(Activity) Go to the line in the entries below that holds "TAG_FRAME_DONE window frame" and repeat exactly from there through the line that holds "else if decide (tag = TAG_FRAME_DONE) then", inclusive.

(Exercise data)
(* ===== verification/CompositorProtocol.v ===== *)
(** * The compositor's wire protocol ([userspace/compositor-protocol])

    Requests and events are frames of fixed-width little-endian fields after a
    tag.  [encode] writes into a caller's buffer and returns the length, or
    [None] ([Err tt] here) if the buffer is too small; [decode] reads untrusted
    bytes. *)

From S2P Require Import Prelude Effects BlockDevice.

(** ** Rectangles *)
Record Rect : Type := mkRect { r_x : Z; r_y : Z; r_width : Z; r_height : Z }.
#[export] Instance Rect_eq_dec : EqDecision Rect.
Proof. solve_decision. Defined.

Definition FORMAT_BGRA8888 : Z := 1.

Definition TAG_CREATE_WINDOW : Z := 1.
Definition TAG_ATTACH_BUFFER : Z := 2.
Definition TAG_DAMAGE : Z := 3.
Definition TAG_COMMIT : Z := 4.
Definition TAG_FILL : Z := 5.
Definition TAG_SET_VISIBLE : Z := 6.
Definition TAG_MOVE : Z := 7.
Definition TAG_DESTROY_WINDOW : Z := 8.

Definition TAG_DISPLAY_FORMATS : Z := 1.
Definition TAG_WINDOW_CREATED : Z := 2.
Definition TAG_FRAME_DONE : Z := 3.
Definition TAG_BUFFER_RELEASED : Z := 4.
Definition TAG_CLOSED : Z := 5.

Definition MAX_FORMATS : Z := 16.
Definition LONGEST_FIXED_FRAME : Z := 1 + 8 + 16 + 4.
Definition LONGEST_VARIABLE_FRAME : Z := 1 + 4 + 4 + 1 + MAX_FORMATS.
Definition COMP_MAX_FRAME_SIZE : Z :=
  if decide (LONGEST_FIXED_FRAME > LONGEST_VARIABLE_FRAME) then LONGEST_FIXED_FRAME else LONGEST_VARIABLE_FRAME.

(** ** Fields *)
Definition u8_at (buf : list Z) (offset : Z) : option Z := buf !! Z.to_nat offset.
Definition u32_at (buf : list Z) (offset : Z) : option Z :=
  bs ← get_range buf offset (offset + 4); Some (from_le_bytes bs).
Definition u64_at (buf : list Z) (offset : Z) : option Z :=
  bs ← get_range buf offset (offset + 8); Some (from_le_bytes bs).
Definition rect_at (buf : list Z) (offset : Z) : option Rect :=
  x ← u32_at buf offset;
  y ← u32_at buf (offset + 4);
  width ← u32_at buf (offset + 8);
  height ← u32_at buf (offset + 12);
  Some (mkRect x y width height).

(** The assignments [buf[off..off + n].copy_from_slice(bytes)] of an encoder, in
    order. *)
Fixpoint put_at (buf : list Z) (fields : list (Z * list Z)) : outcome () (list Z) :=
  match fields with
  | [] => Ok buf
  | (off, bytes) :: fields => buf ← copy_at buf off bytes; put_at buf fields
  end.
Definition put_rect (offset : Z) (r : Rect) : list (Z * list Z) :=
  [(offset, to_le_bytes 4 (r_x r)); (offset + 4, to_le_bytes 4 (r_y r));
   (offset + 8, to_le_bytes 4 (r_width r)); (offset + 12, to_le_bytes 4 (r_height r))].

(** [if buf.len() < total { return None; }], the assignments, [Some(total)]. *)
Definition frame_into (buf : list Z) (total : Z) (fields : list (Z * list Z)) : outcome () (list Z * Z) :=
  if decide (len buf < total) then Err tt
  else buf ← put_at buf fields; Ok (buf, total).

(** ** Requests *)
Inductive CompRequest : Type :=
| CreateWindow
| AttachBuffer (window width height format : Z)
| Damage (window : Z) (rect : Rect)
| Commit (window : Z)
| CompFill (window : Z) (rect : Rect) (colour : Z)
| SetVisible (window : Z) (visible : bool)
| MoveWindow (window x y : Z)
| DestroyWindow (window : Z).

Definition CompRequest_encode (r : CompRequest) (buf : list Z) : outcome () (list Z * Z) :=
  match r with
  | CreateWindow => frame_into buf 1 [(0, [TAG_CREATE_WINDOW])]
  | AttachBuffer window width height format =>
      frame_into buf (1 + 8 + 4 + 4 + 1)
        [(0, [TAG_ATTACH_BUFFER]); (1, to_le_bytes 8 window); (9, to_le_bytes 4 width);
         (13, to_le_bytes 4 height); (17, [format])]
  | Damage window rect =>
      frame_into buf (1 + 8 + 16) ([(0, [TAG_DAMAGE]); (1, to_le_bytes 8 window)] ++ put_rect 9 rect)
  | Commit window => frame_into buf (1 + 8) [(0, [TAG_COMMIT]); (1, to_le_bytes 8 window)]
  | CompFill window rect colour =>
      frame_into buf (1 + 8 + 16 + 4)
        ([(0, [TAG_FILL]); (1, to_le_bytes 8 window)] ++ put_rect 9 rect ++ [(25, to_le_bytes 4 colour)])
  | SetVisible window visible =>
      frame_into buf (1 + 8 + 1)
        [(0, [TAG_SET_VISIBLE]); (1, to_le_bytes 8 window); (9, [if visible then 1 else 0])]
  | MoveWindow window x y =>
      frame_into buf (1 + 8 + 4 + 4)
        [(0, [TAG_MOVE]); (1, to_le_bytes 8 window); (9, to_le_bytes 4 x); (13, to_le_bytes 4 y)]
  | DestroyWindow window => frame_into buf (1 + 8) [(0, [TAG_DESTROY_WINDOW]); (1, to_le_bytes 8 window)]
  end.

Definition CompRequest_decode (buf : list Z) : option CompRequest :=
  tag ← head buf;
  if decide (tag = TAG_CREATE_WINDOW) then Some CreateWindow
  else if decide (tag = TAG_ATTACH_BUFFER) then
    window ← u64_at buf 1; width ← u32_at buf 9; height ← u32_at buf 13; format ← u8_at buf 17;
    Some (AttachBuffer window width height format)
  else if decide (tag = TAG_DAMAGE) then
    window ← u64_at buf 1; rect ← rect_at buf 9; Some (Damage window rect)
  else if decide (tag = TAG_COMMIT) then window ← u64_at buf 1; Some (Commit window)
  else if decide (tag = TAG_FILL) then
    window ← u64_at buf 1; rect ← rect_at buf 9; colour ← u32_at buf 25; Some (CompFill window rect colour)
  else if decide (tag = TAG_SET_VISIBLE) then
    window ← u64_at buf 1; v ← u8_at buf 9; Some (SetVisible window (bool_decide (v ≠ 0)))
  else if decide (tag = TAG_MOVE) then
    window ← u64_at buf 1; x ← u32_at buf 9; y ← u32_at buf 13; Some (MoveWindow window x y)
  else if decide (tag = TAG_DESTROY_WINDOW) then window ← u64_at buf 1; Some (DestroyWindow window)
  else None.

(** ** Events *)
Inductive CompEvent : Type :=
| DisplayFormats (width height : Z) (formats : list Z)
| WindowCreated (window : Z)
| FrameDone (window frame : Z)
| BufferReleased (window buffer : Z)
| CompClosed (window : Z).
#[export] Instance CompEvent_eq_dec : EqDecision CompEvent.
Proof. solve_decision. Defined.

Definition encode_one (buf : list Z) (tag value : Z) : outcome () (list Z * Z) :=
  frame_into buf (1 + 8) [(0, [tag]); (1, to_le_bytes 8 value)].
Definition encode_two (buf : list Z) (tag first second : Z) : outcome () (list Z * Z) :=
  frame_into buf (1 + 8 + 8) [(0, [tag]); (1, to_le_bytes 8 first); (9, to_le_bytes 8 second)].

Definition CompEvent_encode (e : CompEvent) (buf : list Z) : outcome () (list Z * Z) :=
  match e with
  | DisplayFormats width height formats =>
      if decide (len formats > MAX_FORMATS) then Err tt
      else frame_into buf (1 + 4 + 4 + 1 + len formats)
             [(0, [TAG_DISPLAY_FORMATS]); (1, to_le_bytes 4 width); (5, to_le_bytes 4 height);
              (9, [wrap_u 8 (len formats)]); (10, formats)]
  | WindowCreated window => encode_one buf TAG_WINDOW_CREATED window
  | FrameDone window frame => encode_two buf TAG_FRAME_DONE window frame
  | BufferReleased window buffer => encode_two buf TAG_BUFFER_RELEASED window buffer
  | CompClosed window => encode_one buf TAG_CLOSED window
  end.

Definition CompEvent_decode (buf : list Z) : option CompEvent :=
  tag ← head buf;
  if decide (tag = TAG_DISPLAY_FORMATS) then
    count ← u8_at buf 9;
    width ← u32_at buf 1; height ← u32_at buf 5; formats ← get_range buf 10 (10 + count);
    Some (DisplayFormats width height formats)
  else if decide (tag = TAG_WINDOW_CREATED) then window ← u64_at buf 1; Some (WindowCreated window)
  else if decide (tag = TAG_FRAME_DONE) then
    window ← u64_at buf 1; frame ← u64_at buf 9; Some (FrameDone window frame)
  else if decide (tag = TAG_BUFFER_RELEASED) then
    window ← u64_at buf 1; buffer ← u64_at buf 9; Some (BufferReleased window buffer)
  else if decide (tag = TAG_CLOSED) then window ← u64_at buf 1; Some (CompClosed window)
  else None.

(** ** Frames as bytes *)
Fixpoint field_bytes (fields : list (Z * list Z)) : list Z :=
  match fields with [] => [] | (_, bs) :: fields => bs ++ field_bytes fields end.

(** Each field starts where the one before ends. *)
Fixpoint contiguous (off : Z) (fields : list (Z * list Z)) : Prop :=
  match fields with [] => True | (o, bs) :: fields => o = off ∧ contiguous (off + len bs) fields end.

Lemma put_at_run buf done fields :
  contiguous (len done) fields → len done + len (field_bytes fields) <= len buf →
  put_at (splice buf 0 done) fields = Ok (splice buf 0 (done ++ field_bytes fields)).
Proof.
  revert done. induction fields as [|[o bs] fields IH]; intros done; cbn [contiguous field_bytes put_at].
  { by rewrite app_nil_r. }
  intros [-> Hc] Hl. rewrite len_app in Hl. pose proof (len_nonneg (field_bytes fields)).
  pose proof (len_nonneg done). pose proof (len_nonneg bs).
  rewrite copy_at_splice by (rewrite ?len_splice; lia). cbn [mbind outcome_bind].
  rewrite splice_app by lia. rewrite app_assoc. apply IH; rewrite len_app; [done|lia].
Qed.

Lemma frame_into_run buf total fields :
  contiguous 0 fields → len (field_bytes fields) = total → total <= len buf →
  frame_into buf total fields = Ok (splice buf 0 (field_bytes fields), total).
Proof.
  intros Hc Hl Hle. unfold frame_into. rewrite decide_False by lia.
  assert (buf = splice buf 0 []) as E by done.
  rewrite E at 1. rewrite (put_at_run buf []) by (done || change (len (@nil Z)) with 0; lia). done.
Qed.

(** A field is read back from its place in the frame. *)
Lemma field_at fields off bs :
  contiguous 0 fields → (off, bs) ∈ fields → get_range (field_bytes fields) off (off + len bs) = Some bs.
Proof.
  intros Hc (f1 & f2 & ->)%list_elem_of_split.
  assert (∀ o f1, contiguous o (f1 ++ (off, bs) :: f2) → off = o + len (field_bytes f1)) as Hoff.
  { intros o l. revert o. induction l as [|[o' b] l IH]; intros o; cbn.
    - intros [-> _]. change (len (@nil Z)) with 0. lia.
    - intros [-> Hl]. rewrite len_app. specialize (IH _ Hl). lia. }
  assert (field_bytes (f1 ++ (off, bs) :: f2) = field_bytes f1 ++ bs ++ field_bytes f2) as ->.
  { clear. induction f1 as [|[o b] f1 IH]; cbn; [done|]. by rewrite IH, app_assoc. }
  rewrite (Hoff 0 f1 Hc), Z.add_0_l. apply get_range_app.
Qed.

Lemma u64_at_field fields off v :
  contiguous 0 fields → (off, to_le_bytes 8 v) ∈ fields → is_u64 v → u64_at (field_bytes fields) off = Some v.
Proof.
  intros Hc Hin Hv. unfold u64_at. pose proof (field_at _ _ _ Hc Hin) as Hf.
  rewrite len_to_le_bytes in Hf. change (Z.of_nat 8) with 8 in Hf. rewrite Hf. cbn [mbind option_bind]. by rewrite from_to_le_bytes, wrap_u_small.
Qed.
Lemma u32_at_field fields off v :
  contiguous 0 fields → (off, to_le_bytes 4 v) ∈ fields → is_u32 v → u32_at (field_bytes fields) off = Some v.
Proof.
  intros Hc Hin Hv. unfold u32_at. pose proof (field_at _ _ _ Hc Hin) as Hf.
  rewrite len_to_le_bytes in Hf. change (Z.of_nat 4) with 4 in Hf. rewrite Hf. cbn [mbind option_bind]. by rewrite from_to_le_bytes, wrap_u_small.
Qed.
Lemma u8_at_field fields off v :
  contiguous 0 fields → (off, [v]) ∈ fields → u8_at (field_bytes fields) off = Some v.
Proof.
  intros Hc Hin. pose proof (field_at _ _ _ Hc Hin) as Hf. unfold get_range in Hf.
  case_decide as Hr; [|done]. injection Hf as Hf. unfold u8_at.
  replace (Z.to_nat off) with (Z.to_nat off + 0)%nat by lia. rewrite <- lookup_drop.
  replace (Z.to_nat (off + len [v] - off)) with 1%nat in Hf by (change (len [v]) with 1; lia).
  destruct (drop _ _); [done|]. by injection Hf as ->.
Qed.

(Output of the task)
  | FrameDone window frame => encode_two buf TAG_FRAME_DONE window frame
  | BufferReleased window buffer => encode_two buf TAG_BUFFER_RELEASED window buffer
  | CompClosed window => encode_one buf TAG_CLOSED window
  end.

Definition CompEvent_decode (buf : list Z) : option CompEvent :=
  tag ← head buf;
  if decide (tag = TAG_DISPLAY_FORMATS) then
    count ← u8_at buf 9;
    width ← u32_at buf 1; height ← u32_at buf 5; formats ← get_range buf 10 (10 + count);
    Some (DisplayFormats width height formats)
  else if decide (tag = TAG_WINDOW_CREATED) then window ← u64_at buf 1; Some (WindowCreated window)
  else if decide (tag = TAG_FRAME_DONE) then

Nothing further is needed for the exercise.